Two questions about soft light-

1)  I just heard first hand info about a big time DP lighting Nicole Kidman.  He ran a big light, bounced it off a card, then through 3 different frames before it reached her.
My question - Did those frames make a difference in the quality?  Aren't they simply cutting the light?  If the main factors are the size of the source and its proximity to the subject, why all the extra frames of diffucsion?  I don't know if the frames got progressively larger or not - I'll find out.  By the way, Kidman looked fantastic after all those frames.

<{POST_SNAPBACK}>


If you use successively lighter densities of diffusion, then the diffusion patern of the light can become more "complex;" that is, it can retain some of the spread and falloff of from each layer of diffusion, but all coming from the same direction. But there comes a point where too many layers of diffusion or too dense a frame can just obliterate the effect the other frames are creating.
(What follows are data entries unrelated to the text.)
(** * husky: frame codec, connection, command registry and router handlers

    A shallow embedding of the Go sources
      - gateway/gateway.go   (package cmd: TCPConn, CmdSet)
      - router/handle.go     (package main of the router: the C2S_* handlers)
      - util/copy.go         (package util: the kind classes of the deep copy)
    together with the properties of the specification that concern them.
    The registry behind the handlers (router.go) and the message-id router
    are not among these files: the former is modelled from the
    specification, the latter is a parameter of the dispatcher. *)

From Stdlib Require Import ZArith List Lia Strings.Byte String Ascii Bool.
From stdpp Require Import gmap strings list fin_maps.

Local Open Scope Z_scope.
Set Warnings "-register-all".

(** ** Go primitives used by the sources *)

(** [byte(x)]: conversion of an integer to uint8 keeps the low eight bits. *)
Definition byte_of_Z (z : Z) : byte :=
  match Byte.of_N (Z.to_N (z mod 256)) with
  | Some b => b
  | None => x00
  end.

Definition Z_of_byte (b : byte) : Z := Z.of_N (Byte.to_N b).

(** [uint16(x)]: conversion of an int to uint16 keeps the low sixteen bits. *)
Definition uint16 (z : Z) : Z := z mod 65536.

(** [encoding/binary.BigEndian] on a two byte window. *)
Module binary.

(** [Uint16(b) = uint16(b[1]) | uint16(b[0])<<8] *)
Definition Uint16 (b0 b1 : byte) : Z :=
  Z.lor (Z_of_byte b1) (Z.shiftl (Z_of_byte b0) 8).

(** [PutUint16(b, v)]: [b[0] = byte(v >> 8); b[1] = byte(v)] *)
Definition PutUint16 (v : Z) : byte * byte :=
  (byte_of_Z (Z.shiftr v 8), byte_of_Z v).

End binary.

(** [make([]byte, n)]: a zeroed buffer. *)
Definition make_bytes (n : nat) : list byte := repeat x00 n.

(** [copy(dst[off:], src)]: copies [min(len(dst)-off, len(src))] bytes. *)
Definition copy_at (dst : list byte) (off : nat) (src : list byte) : list byte :=
  let k := Nat.min (length dst - off) (length src) in
  take off dst ++ take k src ++ drop (off + k) dst.

(** Errors of package cmd and of the library calls it makes. *)
Inductive error : Type :=
| EOF                                  (* io.EOF *)
| ErrUnexpectedEOF                     (* io.ErrUnexpectedEOF *)
| errTooLargeMessage
| errInvalidMessageID                  (* errors.New("invalid message ID") *)
| errors_New (msg : string)
| errUnmarshal (msg : string)          (* an error of json.Unmarshal *)
| AddrError (why addr : string).       (* net.AddrError *)

Global Instance error_eq_dec : EqDecision error.
Proof. solve_decision. Defined.

(** [io.ReadFull(r, buf)] with [len(buf) = n], over the bytes [r] that the
    peer delivers before the stream ends.  On a short stream the bytes that
    did arrive are consumed and left at the front of the buffer. *)
Definition ReadFull (n : nat) (r : list byte)
  : list byte * option error * list byte :=
  if (length r <? n)%nat
  then (r ++ make_bytes (n - length r),
        Some (if (length r =? 0)%nat then EOF else ErrUnexpectedEOF),
        [])
  else (take n r, None, drop n r).

(** ** Package cmd (gateway/gateway.go) *)
Module cmd.

Definition maxMessageSize : Z := Z.shiftl 32 10.   (* 32K *)
Definition sendQueueSize : Z := Z.shiftl 16 10.

Definition RawMessage : Z := 0x01.
Definition CloseMessage : Z := 0xf0.
Definition PingMessage : Z := 0xf1.
Definition PongMessage : Z := 0xf2.
Definition AuthMessage : Z := 0xf3.

(** The transport socket [net.Conn]: the peer's address, the bytes still to
    be read and the bytes written so far. *)
Record NetConn : Type := mkNetConn {
  remote : string;
  incoming : list byte;
  outgoing : list byte
}.

(** A buffered channel [chan []byte]. *)
Record chan : Type := mkChan {
  chan_cap : nat;
  chan_buf : list (list byte);
  chan_closed : bool
}.

Record TCPConn : Type := mkTCPConn {
  rwc : NetConn;
  ssid : string;
  send : chan;
  isClose : bool
}.

Definition set_rwc (c : TCPConn) (r : NetConn) : TCPConn :=
  {| rwc := r; ssid := ssid c; send := send c; isClose := isClose c |}.
Definition set_send (c : TCPConn) (s : chan) : TCPConn :=
  {| rwc := rwc c; ssid := ssid c; send := s; isClose := isClose c |}.
Definition set_isClose (c : TCPConn) (b : bool) : TCPConn :=
  {| rwc := rwc c; ssid := ssid c; send := send c; isClose := b |}.
Definition set_incoming (r : NetConn) (bs : list byte) : NetConn :=
  {| remote := remote r; incoming := bs; outgoing := outgoing r |}.
Definition set_outgoing (r : NetConn) (bs : list byte) : NetConn :=
  {| remote := remote r; incoming := incoming r; outgoing := bs |}.

Definition RemoteAddr (c : TCPConn) : string := remote (rwc c).

(** [io.ReadFull(c.rwc, buf)] *)
Definition read_rwc (n : nat) (c : TCPConn)
  : list byte * option error * TCPConn :=
  let '(buf, err, rest) := ReadFull n (incoming (rwc c)) in
  (buf, err, set_rwc c (set_incoming (rwc c) rest)).

(** [func (c *TCPConn) ReadMessage() (mt uint8, buf []byte, err error)] *)
Definition ReadMessage (c : TCPConn)
  : (Z * list byte * option error) * TCPConn :=
  let '(head, err, c1) := read_rwc 3 c in
  match err with
  | Some e => ((0, [], Some e), c1)
  | None =>
    let n := binary.Uint16 (nth 1 head x00) (nth 2 head x00) in
    let mt := Z_of_byte (nth 0 head x00) in
    if (mt =? PingMessage) || (mt =? PongMessage) || (mt =? CloseMessage)
    then ((mt, [], None), c1)
    else if (mt =? AuthMessage) || (mt =? RawMessage)
    then
      if (0 <? n) && (n <? maxMessageSize)
      then
        let '(buf, err, c2) := read_rwc (Z.to_nat n) c1 in
        match err with
        | None => ((mt, buf, None), c2)
        | Some _ => ((mt, buf, Some (errors_New "invalid data")), c2)
        end
      else ((mt, [], Some (errors_New "invalid data")), c1)
    else ((mt, [], Some (errors_New "invalid data")), c1)
  end.

(** [func (c *TCPConn) NewMessageBytes(mt int, data []byte) ([]byte, error)] *)
Definition NewMessageBytes (mt : Z) (data : list byte)
  : list byte * option error :=
  if Z.of_nat (length data) >? maxMessageSize
  then ([], Some errTooLargeMessage)
  else
    let buf := make_bytes (length data + 3) in
    let buf := copy_at buf 0 [byte_of_Z mt; x00; x00] in
    let '(hi, lo) := binary.PutUint16 (uint16 (Z.of_nat (length data))) in
    let buf := copy_at buf 1 [hi; lo] in
    let buf := copy_at buf 3 data in
    (buf, None).

(** [c.rwc.Write(buf)].  What the socket does with the write is not in the
    hands of the caller and is given by [w]: [None] when the socket takes
    all of [buf] and returns a nil error, [Some (k, e)] when it takes [k]
    bytes of it (all of it when [k] is not less than its length) and
    returns the error [e]. *)
Definition write_rwc (w : option (nat * error)) (buf : list byte)
  (c : TCPConn) : (Z * option error) * TCPConn :=
  match w with
  | None =>
    ((Z.of_nat (length buf), None),
     set_rwc c (set_outgoing (rwc c) (outgoing (rwc c) ++ buf)))
  | Some (k, e) =>
    ((Z.of_nat (Nat.min k (length buf)), Some e),
     set_rwc c (set_outgoing (rwc c) (outgoing (rwc c) ++ take k buf)))
  end.

(** [func (c *TCPConn) writeMsg(mt int, msg []byte) (int, error)], with
    what the socket does with the write, if it comes to one. *)
Definition writeMsg (w : option (nat * error)) (mt : Z) (msg : list byte)
  (c : TCPConn) : (Z * option error) * TCPConn :=
  let '(buf, err) := NewMessageBytes mt msg in
  match err with
  | Some e => ((0, Some e), c)
  | None => write_rwc w buf c
  end.


(** *** Close and the send queue *)

(** A call either returns or panics. *)
Inductive outcome (A : Type) : Type :=
| Done (a : A)
| Panic (msg : string).
Arguments Done {A} a.
Arguments Panic {A} msg.

(** [close(ch)] *)
Definition chan_close (ch : chan) : outcome chan :=
  if chan_closed ch then Panic "close of closed channel"
  else Done {| chan_cap := chan_cap ch; chan_buf := chan_buf ch;
               chan_closed := true |}.

(** What a send [ch <- v] can do at the moment it is tried, with no
    receiver parked on the channel. *)
Inductive send_result : Type :=
| Sent (ch : chan)
| WouldBlock
| SendPanic.

Definition chan_send (ch : chan) (v : list byte) : send_result :=
  if chan_closed ch then SendPanic
  else if (length (chan_buf ch) <? chan_cap ch)%nat
  then Sent {| chan_cap := chan_cap ch; chan_buf := chan_buf ch ++ [v];
               chan_closed := chan_closed ch |}
  else WouldBlock.

(** [func (c *TCPConn) Close()] *)
Definition Close (c : TCPConn) : outcome TCPConn :=
  if isClose c then Done c
  else
    let c := set_isClose c true in
    match chan_close (send c) with
    | Done ch => Done (set_send c ch)
    | Panic m => Panic m
    end.

(** [func (c *TCPConn) Write(data []byte) error]; the [select] with a
    [default] arm takes the default when the send would block. *)
Definition Write (data : list byte) (c : TCPConn)
  : outcome (option error * TCPConn) :=
  if isClose c then Done (Some (errors_New "connection is closed"), c)
  else
    match chan_send (send c) data with
    | Sent ch => Done (None, set_send c ch)
    | WouldBlock => Done (Some (errors_New "write too busy"), c)
    | SendPanic => Panic "send on closed channel"
    end.

(** Connections live behind pointers; a table of them, by identity. *)
Abbreviation Conn := nat.

(** [c.Write(data)] for the connection [id] of a table. *)
Definition Write_on (id : Conn) (data : list byte) (cs : gmap nat TCPConn)
  : outcome (option error * gmap nat TCPConn) :=
  match cs !! id with
  | None => Panic "nil pointer dereference"
  | Some c =>
    match Write data c with
    | Done (err, c') => Done (err, <[id := c']> cs)
    | Panic m => Panic m
    end
  end.

(** [c.Close()] for the connection [id] of a table. *)
Definition Close_on (id : Conn) (cs : gmap nat TCPConn)
  : outcome (gmap nat TCPConn) :=
  match cs !! id with
  | None => Panic "nil pointer dereference"
  | Some c =>
    match Close c with
    | Done c' => Done (<[id := c']> cs)
    | Panic m => Panic m
    end
  end.

(** Repeated sends of the same data, stopping at the first one that does
    not return nil. *)
Fixpoint Write_n (n : nat) (data : list byte) (c : TCPConn)
  : outcome (option error * TCPConn) :=
  match n with
  | O => Done (None, c)
  | S n' =>
    match Write data c with
    | Done (None, c') => Write_n n' data c'
    | r => r
    end
  end.

(** [n] calls of [Close] in a row. *)
Fixpoint Close_n (n : nat) (c : TCPConn) : outcome TCPConn :=
  match n with
  | O => Done c
  | S n' =>
    match Close c with
    | Done c' => Close_n n' c'
    | Panic m => Panic m
    end
  end.

(** The connection [c] with the closed flag set and the send channel
    closed, everything else as in [c]. *)
Definition closed_conn (c : TCPConn) : TCPConn :=
  {| rwc := rwc c; ssid := ssid c;
     send := {| chan_cap := chan_cap (send c); chan_buf := chan_buf (send c);
                chan_closed := true |};
     isClose := true |}.

(** *** Command registry and dispatcher *)

Record Context : Type := mkContext {
  Out : Conn;
  Ssid : string;
  isGateway : bool
}.

(** The character class [[A-Za-z0-9]], on bytes. *)
Definition isAlnum (a : ascii) : bool :=
  let n := N_of_ascii a in
  ((48 <=? n) && (n <=? 57) || (65 <=? n) && (n <=? 90)
   || (97 <=? n) && (n <=? 122))%N.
Think of it this way; put up a hard light and aim it at a subject. now put a frame of lightweight diffusion, like a china silk, close to the subject. Look at the quality of light and the shadow pattern on the subject -- you'll notice that there's a hard shadow "punching through" the silk, while there is a softer quality of light wrapping around the subject and falling off quickly at the same time.

The trick is that each layer of diffusion has to let through a significant amount of the light from the layer before it, or else it just wipes it out. You could put three layers of hampshire or Opal frost (with a bit of space between them) and get a lovely and complex depth to the light; but if the last layer was something heavy like full grid cloth you'd be softening all the subtle quality of the other layers.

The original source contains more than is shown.